In the 2010–11 FA Cup, Everton held holders Chelsea 1–1 in a replay at Stamford Bridge, sending the tie to penalties. Heitinga took Everton's fourth and scored. Phil Neville went on to score the winning penalty for Everton. Later that season, Heitinga scored his first goal for the club in a 1–1 draw at home to Birmingham City. Heitinga was voted Everton's Player of the Season for 2011–12 by the club's supporters. He then scored against Newcastle on the final day of the season with an unmarked header which put Everton 3–0, his second Premier League goal and his first in over 14 months.

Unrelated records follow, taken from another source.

(* ===== verification/Sensors.v ===== *)
(** * Power measurement and the diagnostics bundle ([engine/telemetry/power.py], [diagnostics.py])

    [Module PowerProbe]: the RAPL probe as a state machine over the counters it reads, and the
    energy panel derived from a reading.  [Module Diagnostics]: the redaction of the configuration and the bundle.
    The operating system's counters and the settings' JSON dump are inputs. *)

From S2P Require Import Prelude Crypto Text Sql Quota.

Open Scope Z_scope.

Module PowerProbe.

(** A reading: measured watts, or unavailable with its source and reason. *)
Inductive reading := Measured (watts : Q) | Unavailable (source : option string) (reason : string).

(** [_read_rapl_domains]: the entries of the powercap directory in name order that match [intel-rapl:*] and have a counter file. *)
Definition read_rapl_domains (entries : list (string * bool)) : list string :=
  map fst (Sql.order_by (fun a b => str_leb (fst a) (fst b))
             (List.filter (fun e => Text.startswith "intel-rapl:" (fst e) && snd e) entries)).

(** [_domains], [_last_total_uj] and [_last_ts] *)
Record t := Mk { domains : list string; last_total_uj : option Z; last_ts : option Q }.
Definition init (entries : list (string * bool)) : t := Mk (read_rapl_domains entries) None None.

(** [_read_total]: [uj] reads a counter, [None] when it cannot be read. *)
Fixpoint sum_domains (uj : string → option Z) (ds : list string) : option Z :=
  match ds with
  | [] => Some 0
  | d :: ds => v ← uj d; rest ← sum_domains uj ds; Some (v + rest)
  end.
Definition read_total (uj : string → option Z) (p : t) : option Z :=
  match domains p with [] => None | ds => sum_domains uj ds end.

(** [sample] *)
Definition sample (uj : string → option Z) (now : Q) (p : t) : t * reading :=
  match domains p with
  | [] => (p, Unavailable None "no RAPL powercap interface (needs Linux Intel/AMD RAPL)")
  | _ =>
      match read_total uj p with
      | None => (Mk (domains p) None None, Unavailable None "RAPL energy counter unreadable (permissions?)")
      | Some current =>
          let p' := Mk (domains p) (Some current) (Some now) in
          match last_total_uj p, last_ts p with
          | Some prev, Some ts =>
              let dt := (now - ts)%Q in
              let delta := current - prev in
              if bool_decide (dt <= 0)%Q || (delta <? 0) then (p', Unavailable (Some "rapl") "counter wrap; resampling")
              else (p', Measured ((inject_Z delta / 1000000) / dt)%Q)
          | _, _ => (p', Unavailable (Some "rapl") "establishing baseline")
          end
      end
  end.

Record panel := Panel { p_watts : option Q; j_per_token : option Q; tokens_per_joule : option Q }.
(** [energy_state]; [round n] is Python's rounding to [n] digits. *)
Definition energy_state (round : Z → Q → Q) (r : reading) (tok_per_s : option Q) : panel :=
  match r with
  | Unavailable _ _ => Panel None None None
  | Measured w =>
      match tok_per_s with
      | Some t => if bool_decide (0 < t)%Q
                  then Panel (Some (round 3 w)) (Some (round 6 (w / t)%Q))
                         (if bool_decide (0 < w / t)%Q then Some (round 3 (1 / (w / t))%Q) else None)
                  else Panel (Some (round 3 w)) None None
      | None => Panel (Some (round 3 w)) None None
      end
  end.

(** A history of samples: the counters as read at each time. *)
Fixpoint run (l : list ((string → option Z) * Q)) (p : t) : t * list reading :=
  match l with
  | [] => (p, [])
  | (uj, now) :: l => let '(p, r) := sample uj now p in let '(p, rs) := run l p in (p, r :: rs)
  end.

(** What the probe remembers is the sample before. *)
Lemma sample_last uj now p p' r :
  sample uj now p = (p', r) → domains p' = domains p ∧
  (domains p ≠ [] → last_total_uj p' = read_total uj p ∧ last_ts p' = (fun _ => now) <$> read_total uj p).
Proof.
  unfold sample. intros H. destruct (domains p) as [|x ds] eqn:Ed; [injection H as <- <-; by split|].
  destruct (read_total uj p) as [c|].
  2: { injection H as <- <-. split; [done|]. intros _. by split. }
  destruct (last_total_uj p) as [prev|]; [destruct (last_ts p) as [ts|]; [destruct (_ || _)|]|]; injection H as <- <-; split; try done; intros _; by split.
Qed.

(** Power is reported as measured only when it was measured.  In any history of samples, a measured reading comes
    from two successive samples in which every counter was readable, at instants that advanced, with a total that did
    not fall; it is the difference of the totals over the span, never negative; and the energy panel shows no number for an unavailable reading. *)
Theorem measured_is_measured l uj1 t1 uj2 t2 entries w round tps :
  snd (run (l ++ [(uj1, t1); (uj2, t2)]) (init entries)) !! S (length l) = Some (Measured w) →
  ∃ a b, sum_domains uj1 (read_rapl_domains entries) = Some a ∧ sum_domains uj2 (read_rapl_domains entries) = Some b ∧
    (t1 < t2)%Q ∧ a <= b ∧ (w * (t2 - t1) == inject_Z (b - a) / 1000000)%Q ∧ (0 <= w)%Q ∧
    (∀ s reason, energy_state round (Unavailable s reason) tps = Panel None None None).
Proof.
  assert (∀ l p, length (snd (run l p)) = length l ∧ domains (fst (run l p)) = domains p) as Hlen.
  { intros l0. induction l0 as [|[uj now] l0 IH]; intros p; [done|]. simpl. destruct (sample uj now p) as [p' r] eqn:E.
    destruct (IH p') as [H1 H2]. destruct (run l0 p') as [p2 rs]. simpl in *. rewrite H1, H2. apply sample_last in E as [-> _]. done. }
  assert (∀ l1 l2 p, run (l1 ++ l2) p = let '(p1, r1) := run l1 p in let '(p2, r2) := run l2 p1 in (p2, r1 ++ r2)) as Happ.
  { intros l1. induction l1 as [|[uj now] l1 IH]; intros l2 p; simpl; [by destruct (run l2 p)|].
    destruct (sample uj now p) as [p' r]. rewrite IH. destruct (run l1 p') as [p1 r1]. by destruct (run l2 p1). }
  rewrite Happ. destruct (Hlen l (init entries)) as [HL HD]. destruct (run l (init entries)) as [p rs]. simpl in HL, HD.
  simpl. destruct (sample uj1 t1 p) as [p1 r1] eqn:E1. destruct (sample uj2 t2 p1) as [p2 r2] eqn:E2. simpl.
  rewrite lookup_app_r by lia. replace (S (length l) - length rs)%nat with 1%nat by lia. simpl. intros [= ->].
  apply sample_last in E1 as [Hd1 Hl1]. unfold sample in E2. rewrite Hd1, HD in *. unfold init in *. simpl in *.
  set (ds := read_rapl_domains entries) in *. destruct ds as [|x ds'] eqn:Eds; [done|].
  destruct (Hl1 ltac:(done)) as [Ht Hs]. unfold read_total in *. rewrite Hd1 in E2. rewrite HD in *.
  destruct (sum_domains uj2 (x :: ds')) as [b|]; [|done]. rewrite Ht, Hs in E2.
  destruct (sum_domains uj1 (x :: ds')) as [a|]; [|done]. simpl in E2.
  destruct (bool_decide (t2 - t1 <= 0)%Q || (b - a <? 0)) eqn:E; [done|]. injection E2 as _ <-.
  apply orb_false_iff in E as [Ht12%bool_decide_eq_false Hab%Z.ltb_ge]. apply Qnot_le_lt in Ht12.
  exists a, b. split_and!; [done|done|lra|lia| | |done].
  - field. lra.
  - apply Qle_shift_div_l; [done|]. rewrite Qmult_0_l. apply Qle_shift_div_l; [done|]. rewrite Qmult_0_l.
    change 0%Q with (inject_Z 0). rewrite <- Zle_Qle. lia.
Qed.

(** ** Examples *)

Definition demo_entries : list (string * bool) := [("intel-rapl:0:0", true); ("intel-rapl", true); ("intel-rapl:0", true)].
Definition counters (package core : Z) (d : string) : option Z := if bool_decide (d = "intel-rapl:0") then Some package else Some core.

Lemma measured_is_measured_witness :
  ∃ a b, a = 110 ∧ b = 260 ∧ a <= b.
Proof.
  destruct (measured_is_measured [] (counters 100 10) 1 (counters 200 60) 2 demo_entries
    ((inject_Z 150 / 1000000) / (2 - 1))%Q (fun _ q => q) None ltac:(vm_compute; reflexivity)) as (a & b & Ha & Hb & _ & Hab & _).
  vm_compute in Ha, Hb. injection Ha as <-. injection Hb as <-. exists 110, 260. exact (conj eq_refl (conj eq_refl Hab)).
Defined.

(** The pattern [intel-rapl:*] also matches the zones inside a package, whose energy the package's counter includes: a core that uses 50 of
    the package's 100 microjoules is counted twice. *)
Theorem subdomains_counted :
  read_rapl_domains demo_entries = ["intel-rapl:0"; "intel-rapl:0:0"] ∧
  snd (run [(counters 100 10, 1%Q); (counters 200 60, 2%Q)] (init demo_entries))
    = [Unavailable (Some "rapl") "establishing baseline"; Measured ((inject_Z 150 / 1000000) / (2 - 1))%Q].
Proof. vm_compute. done. Qed.

(** A counter that wrapped is noticed only if the sum of all counters fell: here one counter wraps to 0 and the other
    one's increase hides it, and the reading is called measured. *)
Theorem masked_wrap_measured :
  snd (run [(counters 1000 10, 1%Q); (counters 0 2000, 2%Q)] (init demo_entries))
    = [Unavailable (Some "rapl") "establishing baseline"; Measured ((inject_Z 990 / 1000000) / (2 - 1))%Q].
Proof. vm_compute. done. Qed.

End PowerProbe.

(** * Diagnostics *)

Module Diagnostics.

Definition SECRET_HINTS : list string := ["secret"; "token"; "password"; "passwd"; "api_key"; "apikey"; "credential"].
(** [hint in s] *)
Fixpoint contains (hint s : string) : bool :=
  Text.startswith hint s || match s with EmptyString => false | String _ s' => contains hint s' end.
(** [_looks_secret] *)
Definition looks_secret (name : string) : bool := existsb (fun h => contains h (Text.lower name)) SECRET_HINTS.
(** [redact_config] on the JSON dump of the settings. *)
Definition redact_config (raw : list (string * Json.t)) : list (string * Json.t) :=
  map (fun '(k, v) => (k, if looks_secret k then match v with Json.JNull => Json.JNull | _ => Json.JStr "***" end else v)) raw.

Record bundle := Bundle { b_config : list (string * Json.t); b_metrics : option Json.t; b_logs : list Json.t }.
(** [build_bundle], without the host summary and the fixed notes; [recent] is the collector's ring, newest last. *)
Definition build_bundle (raw : list (string * Json.t)) (recent : option (list Json.t)) (snapshot : option Json.t) (log_limit : nat) : bundle :=
  Bundle (redact_config raw) snapshot
    (match recent with Some l => drop (length l - log_limit) l | None => [] end).

(** The redactor masks every top-level setting with a secret-looking name, whatever its value: after it such a setting is
    [null] when it was unset and the mask otherwise; the names and their order are kept, and the other settings are unchanged. *)
Theorem redact_config_masks raw :
  map fst (redact_config raw) = map fst raw ∧
  ∀ k v, (k, v) ∈ redact_config raw →
    ∃ v0, (k, v0) ∈ raw ∧
      if looks_secret k then (v0 = Json.JNull ∧ v = Json.JNull) ∨ (v0 ≠ Json.JNull ∧ v = Json.JStr "***") else v = v0.
Proof.
  unfold redact_config. split; [rewrite map_map; apply map_ext; by intros []|].
  intros k v Hin. apply list_elem_of_In, in_map_iff in Hin as ([k' v'] & [= <- <-] & Hin). exists v'.
  split; [by apply list_elem_of_In|]. destruct (looks_secret k'); [|done].
  destruct v'; [left|right..]; done.
Qed.

(** The redactor looks at the top level only: the settings of the remote workers and of the external providers, with the
    [api_key] each of them has, are in the bundle as they are. *)
Theorem worker_keys_in_bundle raw recent snapshot n workers :
  ("remote_workers", workers) ∈ raw → ("remote_workers", workers) ∈ b_config (build_bundle raw recent snapshot n).
Proof.
  intros H. simpl. unfold redact_config. apply list_elem_of_In, in_map_iff. exists ("remote_workers", workers).
  split; [|by apply list_elem_of_In]. vm_compute. done.
Qed.
Example worker_key_leaks :
  redact_config [("remote_api_key", Json.JStr "sk-a");
                 ("remote_workers", Json.JArr [Json.JObj [("name", Json.JStr "w"); ("api_key", Json.JStr "sk-b")]])]
  = [("remote_api_key", Json.JStr "***");
     ("remote_workers", Json.JArr [Json.JObj [("name", Json.JStr "w"); ("api_key", Json.JStr "sk-b")]])].
Proof. vm_compute. done. Qed.

End Diagnostics.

In 2012–13 season, manager David Moyes opted to play Phil Jagielka and Sylvain Distin in central defence for much of Everton's season. Heitinga had to wait until an injury to Jagielka gave him a sustained run in the team but poor performances which included him being culpable for all three goals in a 3–3 draw with Aston Villa led to him being criticised by fans. However, in April Moyes praised Heitinga's mental strength for battling back after his earlier form in the season would have "broken" most players. Despite this, Heitinga revealed that he had rejected Everton's offer of a new contract at the end of the year. In January 2014, Everton and West Ham United agreed terms for the transfer of Heitinga. He turned down the move however saying: "You have to be convinced that you are taking the right step and I was not". He scored his last goal for the team in his last outing, Everton's 4–0 FA Cup win against Stevenage.

===Later career===
On 31 January 2014, Heitinga signed for Fulham for a six-month deal on a free transfer. In a 3–1 loss against Chelsea on 1 March, Heitinga scored the only goal for Fulham. On 23 May 2014, he was released from the club at the end of his contract.

Heitinga signed a two-year contract with German club Hertha BSC in June 2014.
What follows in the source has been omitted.